Ich glaube, Künstler haben eine Verantwortung. Die Verantwortung und Aufgabe liegt darin, Menschen dabei zu unterstützen, ihre eigenen Werke zu schaffen, in denen sie sich erkennen. Für sich selbst. Genauso wie die Musik ist die Kunst wesentlich für das Selbst, dessen Entfaltung und Wachstum. Kunst kann Erwachen sein, für jeden, ganz unabhängig von sozialem Status oder Alter.
Das klingt für mich auch als eine Art Gegenprogramm zum hochpreisigen Kunstmarkt, wo Galerien und SammlerInnen KünstlerInnen „erschaffen“…

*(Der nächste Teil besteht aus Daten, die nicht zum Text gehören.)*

(* ===== verification/OptionalTheorems.v ===== *)
(** What the optional codec keeps. *)

From S2P Require Import Prelude ArraySubset Linear Iterators ByteRange StoreKey Storage ArrayBytes.
From S2P Require Import Elements StoreProgram DecodeInto Concurrency Codec BytesCodec CodecChain ChainTheorems Sharding ShardPlacement.
From S2P Require Import OptionalCodec OptionalLaws.

Section theorems.
Context {M D : Type} `{LM : LawfulArrayToBytesCodec M, LD : LawfulArrayToBytesCodec D}.

(** C32: for any lawful codecs of the mask and of the data, encoding optional elements gives bytes within the announced representation, and
    decoding these gives the same mask and, under it, the elements that are present; the absent ones come back as zeros, as
    empty elements, or as absent at every level of nesting. *)
Theorem optional_roundtrip (c : OptionalCodecBound M D) (sh : list Z) options (dense : ArrayBytes) (mask : list Z) (U : list element) :
  optional_wf c → optional_shape_ok c sh → holds dense (a2b_data_type (data_codecs c)) U → zlen U = Zprod sh → zlen mask = Zprod sh →
  array_bytes_size dense < sparse_limit c sh →
  ∃ enc rep dense', optional_encode c (OptionalBytes dense mask) sh options = Ok enc ∧
    optional_encoded_representation c sh = Ok rep ∧ rep_admits rep (zlen enc) ∧
    (∀ options', optional_decode c enc sh options' = Ok (OptionalBytes dense' mask)) ∧
    holds dense' (a2b_data_type (data_codecs c)) (restored (a2b_data_type (data_codecs c)) mask U) ∧
    array_bytes_size dense' <= array_bytes_size dense.
Proof.
  intros Hc Hsh [(E & HE & <-) _] HU Hm Hb. rewrite length_fmap in HU. assert (length mask = length E) as Hl by lia.
  pose proof (a2b_shape_law _ sh (ow_mask _ Hc) (os_mask _ _ Hsh)) as ([_ Hlt] & _).
  destruct (optional_roundtrip_ok c sh options dense mask E Hc Hsh HE Hl Hm Hb)
    as (encm & encd & dense' & C & He & Hlm & Hld & (repm & Hrm & Ham) & (repd & Hrd & Had) & Henc & Hr & Hp & HC & Hs).
  destruct (optional_representation_ok c sh encm encd repm repd Hrm Ham Hrd Had) as (rep & Hrep & Hadm).
  pose proof (os_encoded_limit _ _ Hsh) as Hel. eexists _, rep, dense'. split_and!; [exact He|done| | | |done].
  - rewrite !length_app, !length_u64_le. replace (Z.of_nat _) with (16 + zlen encm + zlen encd) by lia. done.
  - intros options'. eapply optional_decode_ok; [done|done|exact Henc|]. rewrite !length_app, !length_u64_le. lia.
  - rewrite <-HC. by apply packed_holds.
Qed.
End theorems.

(** A header whose lengths overflow passes the check of the length of the bytes, and the slice of the mask panics. *)
Lemma optional_header_overflow {M D : Type} `{!ArrayToBytesCodecTraits M, !ArrayToBytesCodecTraits D} (c : OptionalCodecBound M D) sh options :
  optional_decode c (u64_to_le_bytes (2 ^ 64 - 16) ++ u64_to_le_bytes 16) sh options = Panic.
Proof. reflexivity. Qed.

(** ** A small codec, for the witness

    Four optional 16-bit elements, of which the first and the third are present. *)
#[local] Instance optional_target : Target := Little.

Definition example_optional : OptionalCodecBound BytesCodecBound BytesCodecBound :=
  mk_optional_codec (mk_bytes_codec None bool_data_type bool_false 1) (mk_bytes_codec (Some Big) (PlainType (FixedSize 2)) [0; 0] 2)
    (OptionalType (PlainType (FixedSize 2))) [0].

Lemma example_optional_shape : optional_shape_ok example_optional [2; 2].
Proof.
  split; [split; [split; [by repeat constructor|done]|done]| |reflexivity|reflexivity|].
  - intros k Hk. change (Zprod [2; 2]) with 4 in Hk. assert (k = 1 ∨ k = 2 ∨ k = 3 ∨ k = 4) as [->|[->|[->| ->]]] by lia; split; (split; [by repeat constructor|done]) || done.
  - exists (BytesFixedSize 8). split; [reflexivity|]. intros s [= <-]. split; [done|]. intros k b S options enc Hk Hh HS He.
    change (Zprod [2; 2]) with 4 in Hk.
    destruct (a2b_roundtrip (data_codecs example_optional) [k] options b S) as (enc' & _ & rep & He' & _ & Hrep & Hadm & _).
    + eexists. constructor; cbn; done || by right.
    + assert (k = 1 ∨ k = 2 ∨ k = 3 ∨ k = 4) as [->|[->|[->| ->]]] by lia; split; (split; [by repeat constructor|done]) || done.
    + exact Hh.
    + rewrite HS. by rewrite Zprod_cons, Zprod_nil, Z.mul_1_r.
    + apply holds_fixed in Hh as (L & -> & -> & HL & Hb). cbn [array_bytes_size]. rewrite (fixed_elements_length 2) by done.
      rewrite length_fmap in HS. change (a2b_limit _ _) with (2 ^ 63). lia.
    + rewrite He in He'. injection He' as <-. assert (k = 1 ∨ k = 2 ∨ k = 3 ∨ k = 4) as [->|[->|[->| ->]]] by lia; vm_compute in Hrep; injection Hrep as <-; cbn [rep_admits] in Hadm; lia.
Qed.

Lemma optional_roundtrip_witness :
  optional_encode example_optional (OptionalBytes (FixedBytes [1; 2; 9; 9; 3; 4; 9; 9]) [1; 0; 1; 0]) [2; 2] (CodecOptions_default 1) =
    Ok (u64_to_le_bytes 4 ++ u64_to_le_bytes 4 ++ [1; 0; 1; 0] ++ [2; 1; 4; 3]) ∧
  optional_decode example_optional (u64_to_le_bytes 4 ++ u64_to_le_bytes 4 ++ [1; 0; 1; 0] ++ [2; 1; 4; 3]) [2; 2] (CodecOptions_default 1) =
    Ok (OptionalBytes (FixedBytes [1; 2; 0; 0; 3; 4; 0; 0]) [1; 0; 1; 0]) ∧
  ∃ enc rep, optional_encode example_optional (OptionalBytes (FixedBytes [1; 2; 9; 9; 3; 4; 9; 9]) [1; 0; 1; 0]) [2; 2] (CodecOptions_default 1) = Ok enc ∧
    optional_encoded_representation example_optional [2; 2] = Ok rep ∧ rep_admits rep (zlen enc).
Proof.
  split; [vm_compute; reflexivity|]. split; [vm_compute; reflexivity|].
  destruct (optional_roundtrip example_optional [2; 2] (CodecOptions_default 1) (FixedBytes [1; 2; 9; 9; 3; 4; 9; 9]) [1; 0; 1; 0]
    (Value <$> [[1; 2]; [9; 9]; [3; 4]; [9; 9]])) as (enc & rep & dense' & He & Hr & Ha & _).
  - split; [reflexivity| |reflexivity| |done]; eexists; constructor; cbn; done || (by right) || (by left).
  - exact example_optional_shape.
  - apply holds_fixed. exists [[1; 2]; [9; 9]; [3; 4]; [9; 9]]. split_and!; [done|done|split; [done|by repeat constructor]|done].
  - reflexivity.
  - reflexivity.
  - vm_compute. reflexivity.
  - exists enc, rep. split; [exact He|]. split; [exact Hr|exact Ha].
Defined.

Ja, schon. Jemand sagte einmal zu mir: Wenn du dich als Künstler nicht verkaufst, keinen Markt schaffst, bist du kein Künstler. Ganz so wie ein Installateur. Repariert er keine Wasserhähne in den Häusern und verdient er kein Geld, ist er kein Installateur. Aber ich finde diese Sichtweise sehr reduktiv. In meiner künstlerischen Entwicklung vom Kind bis hin zu meinen Studienjahren hat es mich nie gekümmert, ob ich meine Kunst verkaufe. Es kümmert mich nur, ob ich meine Kunst verwirklichen kann. Es gibt keine Regeln, die bestimmen, ob eine Arbeit Anklang findet oder nicht. Darum geht es nicht. Sonst wäre es keine Kunst. Sondern einfach ein Produkt wie alles andere auch. Dann würde ich vorher Marktforschung betreiben, so wie es Unternehmen machen.
Die Plakate, Abzüge deiner Bilden, finden sich über die ganze Stadt Meran verteilt …

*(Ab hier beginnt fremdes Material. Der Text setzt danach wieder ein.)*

(** ** Chains *)

(** C20: The grids of subchunks that a codec chain returns are those of its array to bytes codec, seen through its array
    to array codecs.  The image of an element of the array is where the codecs put it: its place in the encoded chunk
    holds the element that its place in the decoded chunk does.  Two elements are in one chunk of a returned grid exactly
    when they are in one chunk of the array and their images are in one chunk of the grid of the array to bytes
    codec. *)
Theorem chain_subchunks_follow_elements {A C B} `{LawfulSubchunking A} `{LawfulSubchunks C} (self : CodecChainBound A C B) (g : ChunkGrid)
    (ds : list ChunkGridMapped) (Hself : chain_subs_wf self) (Hg : grid_wf g)
    (Hds : chain_decoded_subchunk_grids self (MappedArray g) = Ok ds) :
  ∃ grids mN ss, map_chunk_grid (array_to_array self) (MappedArray g) [] = Ok (grids, mN) ∧
  decoded_subchunk_grids (array_to_bytes self) mN = Ok ss ∧ length ds = length ss ∧
  ∀ i d, ds !! i = Some (MappedArray d) → grid_wf d ∧ array_within g d ∧
    ∃ gN s, mN = MappedArray gN ∧ ss !! i = Some (MappedArray s) ∧ ∀ x, index_in x (array_shape g) →
      let image := chain_image (array_to_array self) (MappedArray g) in
      let sh := sizes_at (grid_edges g) x in
      index_in (image x) (array_shape gN) ∧
      (∀ V, zlen V = Zprod sh → let W := chain_sub_map (array_to_array self) sh V in
        W.2 !! Z.to_nat (lin (locals (grid_edges gN) (image x)) W.1) = V !! Z.to_nat (lin (locals (grid_edges g) x) sh)) ∧
      ∀ x', index_in x' (array_shape g) → same_chunk d x x' ↔ same_chunk g x x' ∧ same_chunk s (image x) (image x').
Proof.
  destruct (chain_subchunks self g ds Hself Hg Hds) as (grids & mN & ss & Hm & Hss & Hlen & Hall). exists grids, mN, ss. split_and!; [done..|].
  intros i d Hd. destruct (Hall i d Hd) as (H3 & H4 & gN & s & -> & HgN & Hs & Hws & Hwi & Hx). split_and!; [done..|]. exists gN, s. split_and!; [done..|].
  destruct (map_chunk_grid_spec _ _ _ _ _ (proj1 Hself) Hg Hm) as (pre & _ & _ & Hdown & _). intros x Hin image sh.
  destruct (Hdown x Hin) as (D1 & D2 & _). split_and!; [done| |].
  - intros V HV. by destruct (D2 V HV) as (_ & _ & ?).
  - intros x' Hin'. by apply Hx.
Qed.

Genau. Schon von Anfang an dachte ich daran, nicht nur die Werke selbst, also die originalen Bilder auszustellen, sondern Abzüge davon zu fertigen und diese auf den Plakatwänden in Meran, wo sonst Werbung prangt, anzubringen. Zum einen geht es darum, das Festival auch auf die Bildende Kunst auszuweiten und Bildende Künstler zu involvieren. Zum anderen gefiel mir die Idee, dass jene öffentlichen Flächen, wo sonst Unterwäsche-Models prangen, von den Künstlern – zumindest während des Festivals – „zurückerobert“ werden. Wenn du nur Werbungen von halbnackten Frauen siehst oder Banken, wächst nichts in dir. Im Gegenteil: Die Werbung verwandelt den Körper der Frau in ein spekulatives Objekt, das einzig dem Markt dient. Siehst du aber Kunstwerke im öffentlichen Raum, meine oder die von jemand anderem, kann dies inspirieren. Die Stadt gibt dir etwas, deine Stadt gibt dir etwas. Und das kannst du nicht kaufen.

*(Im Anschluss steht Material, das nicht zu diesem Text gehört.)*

Lemma cartesian_loop_cart products Es r : cartesian_loop products Es = Some r → r = products ≫= λ p, Z.mul p <$> cart Es.
Proof.
  revert products. induction Es as [|E Es IH]; intros products Hr; cbn [cartesian_loop] in Hr.
  { injection Hr as <-. cbn [cart]. induction products as [|p ps IH]; [done|]. cbn [mbind list_bind fmap list_fmap app] in *. rewrite Z.mul_1_r. by f_equal. }
  destruct (checked_mul _ _); [|done]. cbn [mbind option_bind] in Hr.
  destruct (collect_opt (products ≫= λ product, (λ edge, checked_mul product edge) <$> E)) as [next|] eqn:Hc; [|done]. cbn [mbind option_bind] in Hr.
  rewrite (IH next Hr). cbn [cart]. rewrite <-cart_step. f_equal.
  assert ((products ≫= λ product, (λ edge, checked_mul product edge) <$> E) = (λ pe, checked_mul pe.1 pe.2) <$> (products ≫= λ p, pair p <$> E)) as Heq.
  { rewrite list_fmap_of_bind. apply list_bind_ext; [|done]. intros p. by rewrite <-list_fmap_compose. }
  rewrite Heq in Hc. apply (collect_opt_fmap _ (λ pe, pe.1 * pe.2)) in Hc as ->; [|by intros [a b] y [-> _]%checked_mul_Some].
  rewrite list_fmap_of_bind. apply list_bind_ext; [|done]. intros p. by rewrite <-list_fmap_compose.
Qed.

Lemma cartesian_cart Es r : cartesian_product_edge_lengths Es = Some r → r = cart Es.
Proof.
  intros Hr. rewrite (cartesian_loop_cart _ _ _ Hr). cbn [mbind list_bind]. rewrite app_nil_r.
  rewrite <-(list_fmap_id (cart Es)) at 2. apply list_fmap_ext. intros _ x _. cbn [id]. lia.
Qed.

Section cart.
Implicit Types Es : list (list Z).

Lemma cart_pos Es : Forall edges_pos Es → edges_pos (cart Es).
Proof.
  induction 1 as [|E Es HE HEs IH]; [by repeat constructor|]. cbn [cart]. apply Forall_bind. eapply Forall_impl; [exact HE|].
  intros e He. apply Forall_fmap. eapply Forall_impl; [exact IH|]. intros x Hx. cbv beta in *. simpl. nia.
Qed.

Lemma length_cart Es : zlen (cart Es) = Zprod (edge_counts Es).
Proof.
  induction Es as [|E Es IH]; [done|]. cbn [cart]. rewrite fmap_cons, Zprod_cons, <-IH.
  rewrite (length_blocks _ _ (length (cart Es))) by (intros; by rewrite length_fmap). by rewrite Nat2Z.inj_mul.
Qed.

Lemma Zsum_cart Es : Zsum (cart Es) = Zprod (Zsum <$> Es).
Proof.
  induction Es as [|E Es IH]; [done|]. cbn [cart]. rewrite Zsum_bind, fmap_cons, Zprod_cons, <-IH.
  rewrite <-Zsum_scaled_r. f_equal. apply list_fmap_ext. intros _ e _. by rewrite Zsum_scaled.
Qed.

Die originalen Bilder von Sebastian Kulbaka sind vom 6. bis zum 11. Juni 2017 im Centro per la Cultura in Meran zu sehen. Der Künstler ist 1985 in Lodz in Polen geboren, in Meran aufgewachsen, hat an der Accademia di Belle Arti di Roma studiert und die Accademia di Belle Arti di Venezia in Malerei mit Diplom abgeschlossen. Sein künstlerisches Interesse gilt zurzeit der relationalen Kunst, der destruktiven Kunst und dem Gedächtnis des Schmerzes.